(EXTRACTED MATERIAL Opens)
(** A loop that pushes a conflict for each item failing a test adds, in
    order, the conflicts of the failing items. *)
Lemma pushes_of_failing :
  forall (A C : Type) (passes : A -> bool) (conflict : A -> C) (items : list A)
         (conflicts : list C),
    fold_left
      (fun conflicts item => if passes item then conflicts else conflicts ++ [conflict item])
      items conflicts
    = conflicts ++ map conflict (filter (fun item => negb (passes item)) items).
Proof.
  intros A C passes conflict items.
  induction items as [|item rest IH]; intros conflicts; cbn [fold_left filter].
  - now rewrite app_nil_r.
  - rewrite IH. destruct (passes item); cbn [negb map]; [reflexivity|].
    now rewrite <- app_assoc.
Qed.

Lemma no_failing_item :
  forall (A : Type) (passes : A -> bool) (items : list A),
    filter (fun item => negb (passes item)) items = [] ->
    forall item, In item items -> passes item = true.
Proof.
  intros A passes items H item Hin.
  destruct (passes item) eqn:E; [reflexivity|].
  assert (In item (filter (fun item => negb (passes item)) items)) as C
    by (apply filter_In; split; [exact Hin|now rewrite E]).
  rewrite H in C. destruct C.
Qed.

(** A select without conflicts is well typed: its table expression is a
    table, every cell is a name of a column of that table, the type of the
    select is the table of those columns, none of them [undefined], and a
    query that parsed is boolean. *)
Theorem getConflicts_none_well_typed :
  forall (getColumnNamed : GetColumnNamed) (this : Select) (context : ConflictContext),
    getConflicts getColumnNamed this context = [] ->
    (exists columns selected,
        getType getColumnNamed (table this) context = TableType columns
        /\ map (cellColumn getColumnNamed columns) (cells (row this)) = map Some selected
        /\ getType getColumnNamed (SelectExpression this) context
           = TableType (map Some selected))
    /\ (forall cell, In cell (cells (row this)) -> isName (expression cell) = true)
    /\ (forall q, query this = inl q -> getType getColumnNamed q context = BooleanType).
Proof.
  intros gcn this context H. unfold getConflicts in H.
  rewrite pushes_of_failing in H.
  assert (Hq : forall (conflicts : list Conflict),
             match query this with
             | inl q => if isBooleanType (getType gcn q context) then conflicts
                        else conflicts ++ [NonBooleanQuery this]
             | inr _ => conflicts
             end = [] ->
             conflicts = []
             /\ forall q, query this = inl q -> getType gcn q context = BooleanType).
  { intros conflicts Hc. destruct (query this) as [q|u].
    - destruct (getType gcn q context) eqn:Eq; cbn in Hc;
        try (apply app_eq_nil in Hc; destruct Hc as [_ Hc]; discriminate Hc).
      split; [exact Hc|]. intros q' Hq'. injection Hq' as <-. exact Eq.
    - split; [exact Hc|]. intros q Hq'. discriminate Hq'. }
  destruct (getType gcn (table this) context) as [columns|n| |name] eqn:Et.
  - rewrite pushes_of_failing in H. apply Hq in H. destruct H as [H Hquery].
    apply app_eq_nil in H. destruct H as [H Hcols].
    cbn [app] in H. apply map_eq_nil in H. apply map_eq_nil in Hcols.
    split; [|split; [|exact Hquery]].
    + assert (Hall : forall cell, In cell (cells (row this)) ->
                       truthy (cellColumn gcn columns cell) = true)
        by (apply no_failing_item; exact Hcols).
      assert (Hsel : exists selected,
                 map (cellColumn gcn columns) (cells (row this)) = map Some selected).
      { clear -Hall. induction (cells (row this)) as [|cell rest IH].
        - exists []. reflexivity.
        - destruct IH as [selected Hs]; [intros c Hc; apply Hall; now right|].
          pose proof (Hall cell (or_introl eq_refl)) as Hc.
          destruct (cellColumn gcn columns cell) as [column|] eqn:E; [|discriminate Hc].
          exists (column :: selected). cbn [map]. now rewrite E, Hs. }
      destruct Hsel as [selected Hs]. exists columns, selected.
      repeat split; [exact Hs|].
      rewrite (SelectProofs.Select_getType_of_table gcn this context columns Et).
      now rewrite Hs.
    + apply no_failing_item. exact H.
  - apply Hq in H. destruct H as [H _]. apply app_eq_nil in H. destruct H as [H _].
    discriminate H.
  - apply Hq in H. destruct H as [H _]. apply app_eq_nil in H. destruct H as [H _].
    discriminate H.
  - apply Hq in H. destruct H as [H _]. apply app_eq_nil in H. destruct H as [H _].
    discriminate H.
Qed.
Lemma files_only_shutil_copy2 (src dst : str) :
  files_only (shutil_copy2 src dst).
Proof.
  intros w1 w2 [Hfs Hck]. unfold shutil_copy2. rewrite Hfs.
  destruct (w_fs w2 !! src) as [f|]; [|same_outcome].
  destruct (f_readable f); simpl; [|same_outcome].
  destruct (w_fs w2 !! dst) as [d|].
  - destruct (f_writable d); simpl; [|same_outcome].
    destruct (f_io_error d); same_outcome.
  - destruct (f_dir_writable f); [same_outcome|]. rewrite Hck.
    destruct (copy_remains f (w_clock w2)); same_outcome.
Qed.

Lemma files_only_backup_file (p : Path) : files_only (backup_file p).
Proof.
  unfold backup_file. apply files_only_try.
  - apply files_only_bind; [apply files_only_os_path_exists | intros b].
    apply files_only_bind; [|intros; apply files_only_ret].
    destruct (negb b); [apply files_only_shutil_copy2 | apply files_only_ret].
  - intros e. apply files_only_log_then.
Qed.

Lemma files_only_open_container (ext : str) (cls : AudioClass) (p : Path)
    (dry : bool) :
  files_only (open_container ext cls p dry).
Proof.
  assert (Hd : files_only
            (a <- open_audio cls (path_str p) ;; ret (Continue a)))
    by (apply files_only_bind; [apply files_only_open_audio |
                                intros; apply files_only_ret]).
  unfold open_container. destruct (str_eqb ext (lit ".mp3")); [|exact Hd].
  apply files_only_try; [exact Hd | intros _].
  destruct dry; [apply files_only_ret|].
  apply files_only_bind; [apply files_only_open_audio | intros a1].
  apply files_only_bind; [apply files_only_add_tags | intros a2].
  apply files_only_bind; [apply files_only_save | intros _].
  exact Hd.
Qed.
(EXTRACTED MATERIAL Closes)
_THE PROBLEM_
Only one stretch of the data above is needed. Restate it word for word, from the line containing "unfold backup_file. apply files_only_try." through the line containing "destruct (negb b);", both ends included.

_RESPONSE TO THIS EXERCISE_
  unfold backup_file. apply files_only_try.
  - apply files_only_bind; [apply files_only_os_path_exists | intros b].
    apply files_only_bind; [|intros; apply files_only_ret].
    destruct (negb b); [apply files_only_shutil_copy2 | apply files_only_ret].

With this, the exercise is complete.